If you decide to register your custom claim, it’s critical that you name it something different than the registered claims. Collisions, in the case of JWTs, occur when a developer creates a custom claim with the same name as a registered term.

For example, if you’d like to associate a sandwich type with each user, you should not name your custom claim “sub.” Another application will read it as the registered “subject claim,” so your JWT won’t convey the user data that you want.

JWT claims (4)

Manage user access with Stytch

Stytch offers the tools to manage user access.

In addition to supporting registered claims and your own custom claims, our JSON web tokens include guardrails such as five minute expirations and automatic fallbacks to Stytch’s API once the local JSON web token expires.

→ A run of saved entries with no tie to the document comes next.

Lemma refused_blocked w h q : unblocked w -> outqueue (ctx w) = h :: q -> ~ refused_head w h.
Proof.
  intros [B1 B2 _] Eq [H|H]; [congruence|]. rewrite Eq in B2. by apply Forall_cons in B2 as [? _].
Qed.

(** C6: When nothing but the kernel holds the queue back (not corked, every PDU inside
    the CmdSN window, none that corks) and every answer of the kernel takes at least one
    byte, the whole stream is sent: after at most one call more than there are bytes the
    queue is empty and the bytes sent are exactly the stream. *)
Theorem write_to_socket_drains (n : nat) : forall (w : world)
  (Hw : writer_inv w) (Hfd : fd (conn (ctx w)) <> -1) (Hub : unblocked w)
  (Htakes : Forall takes (tx (sys w))) (Hlen : (length (pending w) <= length (tx (sys w)))%nat)
  (Hn : (length (pending w) < n)%nat),
  exists w', write_calls n w = Ret (0, w') /\ drained w' /\
    sent (sys w') = sent (sys w) ++ pending w.
Proof.
  induction n as [|n IH]; intros w Hw Hfd Hub Htakes Hlen Hn; [lia|].
  destruct (write_to_socket_run w Hw Hfd) as (rc & w1 & out & E & [S P I (used & A & L) B D K] & Hend).
  cbn [write_calls]. run E. rewrite P, length_app in Hlen, Hn.
  assert (Htx : (length (pending w1) <= length (tx (sys w1)))%nat).
  { rewrite A, length_app in Hlen. rewrite A, Forall_app in Htakes. destruct Htakes as [Ht _].
    specialize (L Ht). lia. }
  assert (Htakes' : Forall takes (tx (sys w1))) by (rewrite A, Forall_app in Htakes; tauto).
  destruct Hend as [[Hd ->]|[(_ & h & q & Eq & Hr)|[Hp Hst]]].
  - cbn [Z.eqb]. rewrite <- K in Hfd. rewrite write_calls_drained by done. exists w1. split; [done|].
    split; [done|]. rewrite S, P, (drained_pending _ Hd). by rewrite app_nil_r.
  - by destruct (refused_blocked w1 h q (B Hub) Eq).
  - destruct (Hst Htakes) as [-> Ho]. cbn [Z.eqb].
    assert (length (pending w1) <> 0%nat) by (by destruct (pending w1)).
    assert (length out <> 0%nat).
    { destruct Ho as [Ho|Ho]; [rewrite Ho in Htx; cbn in Htx; lia|by destruct out]. }
    destruct (IH w1) as (w' & E' & Hd & Es); [done|by rewrite K|by apply B|done|done|lia|].
    exists w'. split; [done|]. split; [done|]. by rewrite Es, S, P, app_assoc.
Qed.

(** *** A sample stream: a command and a Data-Out PDU of three bytes, with a
    data digest, and a kernel that takes ten bytes at a time. *)

Definition sample_task_out : scsi_task :=
  new_task <| iovector_out := sample_iovector sample_iov |>.

Definition sample_out_pdu : iscsi_pdu :=
  (sample_pdu 5 5) <| calculated_data_digest := crc32c_init |> <| cbdata_task := Some 1%nat |>
    <| payload_offset := 1 |> <| payload_len := 3 |>
    <| outdata := Build_iscsi_data 48 (Some (scsi_set_uint32 (<[0%nat := 5]> (zeros 48)) 4 3)) |>.

Definition sample_stream (answers : list io_result) : world :=
  sample_world
    <| pdus := {[ 1%nat := (sample_pdu 1 5) <| calculated_data_digest := crc32c_init |>; 2%nat := sample_out_pdu ]} |>
    <| tasks := {[ 1%nat := sample_task_out ]} |> <| fresh := 3%nat |>
    <| ctx ::= fun c => c <| outqueue := [1%nat; 2%nat] |> <| data_digest := 1 |> |>
    <| sys ::= fun s => s <| umem := sample_memory sample_iov |> <| tx := answers |> |>.

Lemma sample_stream_inv answers : writer_inv (sample_stream answers).
Proof.
  split; try done.
  - apply (bool_decide_unpack _). vm_compute. exact I.
  - constructor; [|constructor; [|constructor]].
    + exists ((sample_pdu 1 5) <| calculated_data_digest := crc32c_init |>), (<[0%nat := 1]> (zeros 48)), [].
      split; try done.
    + exists sample_out_pdu, (scsi_set_uint32 (<[0%nat := 5]> (zeros 48)) 4 3), [101; 200; 201].
      split; try done.
      split; try done. intros _. exists 1%nat, sample_task_out, sample_iov.
      split; try done. exact sample_iov_wf.
  - repeat constructor. intros E. vm_compute in E. done.
Qed.

(** Header blocks, payload, one byte of padding, digest. *)
Example sample_stream_sent :
  match write_calls 20 (sample_stream (replicate 20 (Io_ok 10))) with
  | Ret (rc, w') => (rc, length (sent (sys w')), drop 96 (sent (sys w')))
  | Undef _ => (0, 0%nat, [])
  end = (0, 104%nat, [101; 200; 201; 0] ++ le4 (crc32c [101; 200; 201; 0])).
Proof. vm_compute. reflexivity. Qed.

Lemma write_to_socket_streams_witness :
  exists rc w' out, iscsi_write_to_socket (sample_stream [Io_ok 60; Io_ok 40; Io_ok 50; Io_ok 2]) = Ret (rc, w') /\
    pending (sample_stream [Io_ok 60; Io_ok 40; Io_ok 50; Io_ok 2]) = out ++ pending w' /\
    sent (sys w') = [] ++ out /\ writer_inv w' /\
    (3 <> -1 ->
       drained w' /\ rc = 0 \/
       (outqueue_current (ctx w') = None /\ exists h q, outqueue (ctx w') = h :: q /\ refused_head w' h) \/
       (pending w' <> [] /\ (Forall takes [Io_ok 60; Io_ok 40; Io_ok 50; Io_ok 2] ->
          rc = 0 /\ (tx (sys w') = [] \/ out <> [])))).
Proof.
  apply (write_to_socket_streams (sample_stream [Io_ok 60; Io_ok 40; Io_ok 50; Io_ok 2])).
  apply sample_stream_inv.
Defined.

Lemma write_to_socket_drains_witness :
  exists w', write_calls 105 (sample_stream (replicate 104 (Io_ok 1))) = Ret (0, w') /\ drained w' /\
    sent (sys w') = [] ++ pending (sample_stream (replicate 104 (Io_ok 1))).
Proof.
  apply (write_to_socket_drains 105 (sample_stream (replicate 104 (Io_ok 1)))).
  - apply sample_stream_inv.
  - discriminate.
  - split; [done| |].
    + constructor; [|constructor; [|constructor]]; (split; left; vm_compute; discriminate).
    + constructor; [|constructor; [|constructor]]; reflexivity.
  - apply Forall_replicate. vm_compute. discriminate.
  - vm_compute. lia.
  - vm_compute. lia.
Defined.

You may have also seen sessions as an access management option. If you’re debating the two, you can learn more about the difference between JWTs vs. sessions on our blog.

JWT claims (2024)
Top Articles
VFSC Regulation Changes FAQ | Help Center - Blueberry Markets
USD To INR: Convert United States Dollar to Indian Rupee - Forbes Advisor
Creepshotorg
Nybe Business Id
Katie Pavlich Bikini Photos
Stretchmark Camouflage Highland Park
4-Hour Private ATV Riding Experience in Adirondacks 2024 on Cool Destinations
Le Blanc Los Cabos - Los Cabos – Le Blanc Spa Resort Adults-Only All Inclusive
Room Background For Zepeto
Professor Qwertyson
Es.cvs.com/Otchs/Devoted
Brgeneral Patient Portal
T&G Pallet Liquidation
Amateur Lesbian Spanking
Osrs Blessed Axe
Slag bij Plataeae tussen de Grieken en de Perzen
Things To Do In Atlanta Tomorrow Night
Craigslist Deming
Flower Mound Clavicle Trauma
Best Forensic Pathology Careers + Salary Outlook | HealthGrad
25Cc To Tbsp
Webcentral Cuny
24 Hour Drive Thru Car Wash Near Me
Nevermore: What Doesn't Kill
Jet Ski Rental Conneaut Lake Pa
11 Ways to Sell a Car on Craigslist - wikiHow
Helpers Needed At Once Bug Fables
Student Portal Stvt
Feathers
Calvin Coolidge: Life in Brief | Miller Center
What Is The Lineup For Nascar Race Today
Autotrader Bmw X5
Rust Belt Revival Auctions
Arcane Odyssey Stat Reset Potion
Waffle House Gift Card Cvs
Keeper Of The Lost Cities Series - Shannon Messenger
Build-A-Team: Putting together the best Cathedral basketball team
How to Draw a Sailboat: 7 Steps (with Pictures) - wikiHow
Dadeclerk
More News, Rumors and Opinions Tuesday PM 7-9-2024 — Dinar Recaps
If You're Getting Your Nails Done, You Absolutely Need to Tip—Here's How Much
The Attleboro Sun Chronicle Obituaries
The power of the NFL, its data, and the shift to CTV
Yale College Confidential 2027
Professors Helpers Abbreviation
15 Best Places to Visit in the Northeast During Summer
How to Connect Jabra Earbuds to an iPhone | Decortweaks
Race Deepwoken
Julies Freebies Instant Win
Craigs List Sarasota
Latest Posts
USD Coin Exchanges - Buy, Sell & Trade USDC | CoinCodex
Cryptomining detection best practices  |  Security Command Center  |  Google Cloud
Article information

Author: Pres. Carey Rath

Last Updated:

Views: 6558

Rating: 4 / 5 (61 voted)

Reviews: 84% of readers found this page helpful

Author information

Name: Pres. Carey Rath

Birthday: 1997-03-06

Address: 14955 Ledner Trail, East Rodrickfort, NE 85127-8369

Phone: +18682428114917

Job: National Technology Representative

Hobby: Sand art, Drama, Web surfing, Cycling, Brazilian jiu-jitsu, Leather crafting, Creative writing

Introduction: My name is Pres. Carey Rath, I am a faithful, funny, vast, joyous, lively, brave, glamorous person who loves writing and wants to share my knowledge and understanding with you.